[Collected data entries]
□ □ □ □
Lemma fresh_node : key_mem kv !! a = None ∧ a ∉ lru_head kv ∧ pins a = 0.
Proof.
  pose proof (inv_extra _ _ _ _ _ Hi a eq_refl) as Hn. split_and!; [done| |].
  - intros Ha. destruct (lru_in_mem _ _ _ _ _ Hi a Ha) as [? ?]. congruence.
  - destruct (inv_pins _ _ _ _ _ Hi a) as [? Hp]. destruct (decide (0 < pins a)); [|lia].
    destruct Hp as [? ?]; [done|congruence].
Qed.

(** The state after the node is written, referenced and linked. *)
Definition inserted (l : list Z) : priskv_kv SL BD :=
  set_lists (set_node kv a linked_node)
    (<[Z.to_nat (slot kv key) := l ++ [a]]> (hash_heads kv)) (a :: lru_head kv).

Lemma insert_run :
  ∃ l, hash_heads kv !! Z.to_nat (slot kv key) = Some l ∧
    (let kv1 := set_node kv a (new_node kv key (klen key) v valuelen timeout now) in
     kv2 ← priskv_keynode_ref kv1 a;
     kv3 ← priskv_lru_access kv2 a false;
     priskv_insert_keynode kv3 a) = Ok (inserted l).
Proof.
  destruct Hvk as [Hb Hlt].
  destruct (hash_index_spec _ _ _ _ _ Hi key (klen key) Hb eq_refl Hlt) as (Hh & Hs & l & Hr & Hl).
  exists l. split; [done|]. unfold priskv_keynode_ref, node. simpl.
  rewrite lookup_insert_eq, Ok_bind. change (u32 (0 + 1)) with 1. fold linked_node.
  unfold priskv_lru_access, node. simpl. rewrite lookup_insert_eq, Ok_bind. simpl.
  unfold priskv_insert_keynode, node. simpl. rewrite lookup_insert_eq, Ok_bind.
  pose proof linked_node_key as Hkk. simpl in Hkk |- *. rewrite Hkk.
  unfold hash_index in *. simpl in *. rewrite Hh, Ok_bind, Hr, Ok_bind.
  pose proof (lookup_lt_Some _ _ _ Hl). rewrite wr_Ok by lia. simpl.
  unfold inserted, set_lists, set_node, set_mem, set_lru, set_heads. simpl.
  by rewrite insert_insert_eq.
Qed.

Context (l : list Z) (Hl : hash_heads kv !! Z.to_nat (slot kv key) = Some l).

Lemma linked_inserted : linked (inserted l) ≡ₚ a :: linked kv.
Proof.
  destruct (concat_insert _ _ _ Hl) as (rest & Hc & Hc'). unfold linked. simpl.
  rewrite Hc', Hc. solve_Permutation.
Qed.

Lemma inserted_values mb :
  owns_values kv mb (Some (v, valuelen)) → owns_values (inserted l) mb None.
Proof.
  intros Hown. destruct (own_extra _ _ _ Hown v valuelen eq_refl) as [Hv Hxv].
  pose proof linked_node_val as Hval.
  destruct Hown as [own_live0 own_inj0 _ own_all0]. split; simpl.
  - intros x n [[<- <-]|[Hne Hn]]%lookup_insert_Some; [|by eapply own_live0].
    change (∃ len, mb !! priskv_value_to_pointer kv linked_node = Some len ∧
              0 <= valuelen <= len). by rewrite Hval.
  - intros x y n m [[<- <-]|[? Hn]]%lookup_insert_Some [[<- <-]|[? Hm]]%lookup_insert_Some He;
      [done| | |by eapply own_inj0].
    + change (priskv_value_to_pointer kv linked_node = priskv_value_to_pointer kv m) in He.
      destruct (Hxv y m Hm). congruence.
    + change (priskv_value_to_pointer kv n = priskv_value_to_pointer kv linked_node) in He.
      destruct (Hxv x n Hn). congruence.
  - done.
  - intros w Hw. right. destruct (own_all0 w Hw) as [(need & [= <- <-])|(x & n & Hn & Hx)].
    + exists a, linked_node. by rewrite lookup_insert_eq.
    + exists x, n. rewrite lookup_insert_ne; [done|].
      intros <-. pose proof fresh_node as [? _]. congruence.
Qed.

Lemma inserted_inv : kv_inv (inserted l) pins [] None None.
Proof.
  destruct fresh_node as (Hna & Hla & Hpa). pose proof linked_node_key as Hkk.
  pose proof linked_inserted as Hlk. destruct Hvk as [Hb Hlt].
  assert (∀ x, x ∈ linked kv → x ≠ a) as Hne.
  { intros x Hx ->. by apply Hla, (lru_linked _ _ _ _ _ Hi). }
  assert (∀ x, is_Some (<[a := linked_node]> (key_mem kv) !! x) ↔
               x = a ∨ is_Some (key_mem kv !! x)) as Hsome.
  { intros x. rewrite lookup_insert_is_Some'. naive_solver. }
  assert (∀ x n, x ∈ linked kv → key_mem kv !! x = Some n → k_key n ≠ key) as Hfresh.
  { intros x n Hx Hn Hk. apply (store_None _ _ _ _ _ _ Hi Hno x). split; eauto. }
  pose proof (linked_in_mem _ _ _ _ _ Hi) as Hlm.
  pose proof (lru_linked _ _ _ _ a Hi) as Hlla. destruct Hi. split; simpl.
  - by rewrite length_insert.
  - done.
  - by apply NoDup_cons.
  - rewrite Hlk, app_nil_r. by rewrite inv_lists, app_nil_r.
  - intros i m x Hm Hx. destruct (decide (i = Z.to_nat (slot kv key))) as [->|Hni].
    + rewrite list_lookup_insert_eq in Hm by (by eapply lookup_lt_Some). injection Hm as <-.
      apply elem_of_app in Hx as [Hx|Hx%list_elem_of_singleton].
      * destruct (inv_place _ _ _ Hl Hx) as (n & Hn & Hs). exists n.
        rewrite lookup_insert_ne; [done|]. intros <-. congruence.
      * subst x. exists linked_node. rewrite lookup_insert_eq. split; [done|].
        rewrite Hkk. unfold slot. simpl. rewrite Z2Nat.id; [done|].
        apply Z.mod_pos_bound. lia.
    + rewrite list_lookup_insert_ne in Hm by done.
      destruct (inv_place _ _ _ Hm Hx) as (n & Hn & Hs). exists n.
      rewrite lookup_insert_ne; [done|]. intros <-. congruence.
  - by intros x Hx%elem_of_nil.
  - intros x y n m Hx Hy Hn Hm Hk. rewrite Hlk in Hx, Hy. apply elem_of_cons in Hx, Hy.
    apply lookup_insert_Some in Hn as [[<- <-]|[? Hn]], Hm as [[<- <-]|[? Hm]]; try done.
    + rewrite Hkk in Hk. destruct Hy as [?|Hy]; [congruence|]. by destruct (Hfresh y m).
    + rewrite Hkk in Hk. destruct Hx as [?|Hx]; [congruence|]. by destruct (Hfresh x n).
    + destruct Hx, Hy; try congruence. eauto.
  - intros x n [[<- <-]|[Hxa Hn]]%lookup_insert_Some.
    + split; [|split; [|simpl; lia]].
      * unfold node_ok. rewrite Hkk. split_and!; done.
      * rewrite Hpa, bool_decide_true by set_solver. done.
    + destruct (inv_node x n Hn) as (? & Hr & ?). split_and!; try done; try lia. rewrite Hr.
      do 2 f_equal. apply bool_decide_ext. rewrite elem_of_cons. naive_solver.
  - intros x. rewrite Hsome. destruct (inv_pins x). split; [done|]. auto.
  - destruct inv_slab as (ms & Hrep & Hms). exists ms. split; [done|]. intros x.
    rewrite Hms, Hsome. naive_solver.
  - done.
  - destruct inv_values as (mb & Hrep & Hown). exists mb. split; [done|].
    by apply inserted_values.
  - done.
  - done.
Qed.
□ □ □ □
### Goal of the exercise
Retype only the stretch of lines above starting at the one with "pose proof (lru_linked" and stopping at the one with "(Hfresh y m).", exactly as written, with both kept.

### Task output
  pose proof (lru_linked _ _ _ _ a Hi) as Hlla. destruct Hi. split; simpl.
  - by rewrite length_insert.
  - done.
  - by apply NoDup_cons.
  - rewrite Hlk, app_nil_r. by rewrite inv_lists, app_nil_r.
  - intros i m x Hm Hx. destruct (decide (i = Z.to_nat (slot kv key))) as [->|Hni].
    + rewrite list_lookup_insert_eq in Hm by (by eapply lookup_lt_Some). injection Hm as <-.
      apply elem_of_app in Hx as [Hx|Hx%list_elem_of_singleton].
      * destruct (inv_place _ _ _ Hl Hx) as (n & Hn & Hs). exists n.
        rewrite lookup_insert_ne; [done|]. intros <-. congruence.
      * subst x. exists linked_node. rewrite lookup_insert_eq. split; [done|].
        rewrite Hkk. unfold slot. simpl. rewrite Z2Nat.id; [done|].
        apply Z.mod_pos_bound. lia.
    + rewrite list_lookup_insert_ne in Hm by done.
      destruct (inv_place _ _ _ Hm Hx) as (n & Hn & Hs). exists n.
      rewrite lookup_insert_ne; [done|]. intros <-. congruence.
  - by intros x Hx%elem_of_nil.
  - intros x y n m Hx Hy Hn Hm Hk. rewrite Hlk in Hx, Hy. apply elem_of_cons in Hx, Hy.
    apply lookup_insert_Some in Hn as [[<- <-]|[? Hn]], Hm as [[<- <-]|[? Hm]]; try done.
    + rewrite Hkk in Hk. destruct Hy as [?|Hy]; [congruence|]. by destruct (Hfresh y m).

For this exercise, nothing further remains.